[Collected data]
(* ===== verification/Timer.v ===== *)
(** * The logical countdown timer (internal/node/timer.go)

    A timer counts ticks since its last reset.  [Tick] returns the timer and whether it
    fired. *)
From S2P Require Import Prelude.
Open Scope Z_scope.

Record Timer := MkTimer { deadline : Z; elapsed : Z; active : bool }.

#[export] Instance set_deadline : Setter deadline := λ v t, MkTimer v (elapsed t) (active t).
#[export] Instance set_elapsed : Setter elapsed := λ v t, MkTimer (deadline t) v (active t).
#[export] Instance set_active : Setter active := λ v t, MkTimer (deadline t) (elapsed t) v.

Definition NewTimer (d : Z) : Timer := MkTimer d 0 true.

Definition Tick (t : Timer) : Timer * bool :=
  if negb t.(active) then (t, false)
  else
    let t := t <| elapsed := wrap_i64 (t.(elapsed) + 1) |> in
    (t, t.(deadline) <=? t.(elapsed)).

Definition Reset (t : Timer) (d : Z) : Timer :=
  t <| deadline := d |> <| elapsed := 0 |> <| active := true |>.

Definition Stop (t : Timer) : Timer := t <| active := false |>.

Definition IsActive (t : Timer) : bool := t.(active).
Definition Elapsed (t : Timer) : Z := t.(elapsed).
Definition Remaining (t : Timer) : Z :=
  let r := wrap_i64 (t.(deadline) - t.(elapsed)) in if r <? 0 then 0 else r.
Definition Fired (t : Timer) : bool := t.(active) && (t.(deadline) <=? t.(elapsed)).

(** [k] ticks: the timer and what each tick returned. *)
Fixpoint tick_many (k : nat) (t : Timer) : Timer * list bool :=
  match k with
  | O => (t, [])
  | S k => let '(t, b) := Tick t in let '(t, bs) := tick_many k t in (t, b :: bs)
  end.

Lemma tick_many_active k t :
  t.(active) = true → 0 ≤ t.(elapsed) → t.(elapsed) + Z.of_nat k ≤ i64_max →
  tick_many k t =
    (t <| elapsed := t.(elapsed) + Z.of_nat k |>,
     map (λ i, t.(deadline) <=? t.(elapsed) + Z.of_nat (S i)) (seq 0 k)).
Proof.
  revert t. induction k as [|k IH]; intros t Ha He Hk.
  { cbn. rewrite Z.add_0_r. by destruct t. }
  cbn [tick_many]. unfold Tick. rewrite Ha. cbn [negb].
  rewrite wrap_i64_small by (unfold is_i64, i64_min, i64_max in *; lia).
  rewrite IH by (cbn; done || lia). cbn [deadline elapsed set_field set_elapsed].
  f_equal.
  - unfold set_field, set_elapsed. cbn. f_equal. lia.
  - cbn [seq map]. f_equal. rewrite <- seq_shift, map_map. apply map_ext. intros i. f_equal. lia.
Qed.

(** timer_fires_at_deadline.  A timer started (or reset) with a positive deadline reports
    false for [deadline - 1] ticks and true from the next one on; [Remaining] counts down to
    zero, and [Fired] agrees with what [Tick] last returned. *)
Theorem timer_fires_at_deadline (t : Timer) (d : Z) (k : nat) :
  0 < d ≤ i64_max → Z.of_nat k ≤ i64_max →
  let '(t', bs) := tick_many k (Reset t d) in
  (∀ i, (i < k)%nat → bs !! i = Some (d <=? Z.of_nat (S i))) ∧
  Elapsed t' = Z.of_nat k ∧ Remaining t' = Z.max 0 (d - Z.of_nat k) ∧
  Fired t' = (d <=? Z.of_nat k).
Proof.
  intros Hd Hk. rewrite (tick_many_active k (Reset t d) eq_refl)
    by (change (elapsed (Reset t d)) with 0; lia). cbn.
  split; [|split; [done|split; [|done]]].
  - intros i Hi. rewrite list_lookup_fmap, lookup_seq_lt by done. done.
  - unfold Remaining. cbn. unfold i64_max in *.
    rewrite wrap_i64_small by (unfold is_i64, i64_min, i64_max; lia).
    destruct (Z.ltb_spec (d - (0 + Z.of_nat k)) 0); lia.
Qed.

Lemma timer_fires_at_deadline_witness :
  let '(t', bs) := tick_many 4 (Reset (NewTimer 7) 3) in
  (∀ i, (i < 4)%nat → bs !! i = Some (3 <=? Z.of_nat (S i))) ∧
  Elapsed t' = 4 ∧ Remaining t' = Z.max 0 (3 - 4) ∧ Fired t' = (3 <=? 4).
Proof. by apply (timer_fires_at_deadline (NewTimer 7) 3 4). Defined.

(** timer_stopped.  A stopped timer never fires until it is reset. *)
Theorem timer_stopped (t : Timer) (k : nat) :
  tick_many k (Stop t) = (Stop t, replicate k false) ∧ Fired (Stop t) = false.
Proof.
  split; [|done]. induction k as [|k IH]; [done|]. cbn [tick_many].
  change (Tick (Stop t)) with (Stop t, false). cbn zeta beta iota. by rewrite IH.
Qed.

• _Task to carry out_:
Give the number of lines in the data that contain the word "split", and add no other text.

• _Response to this exercise_:
2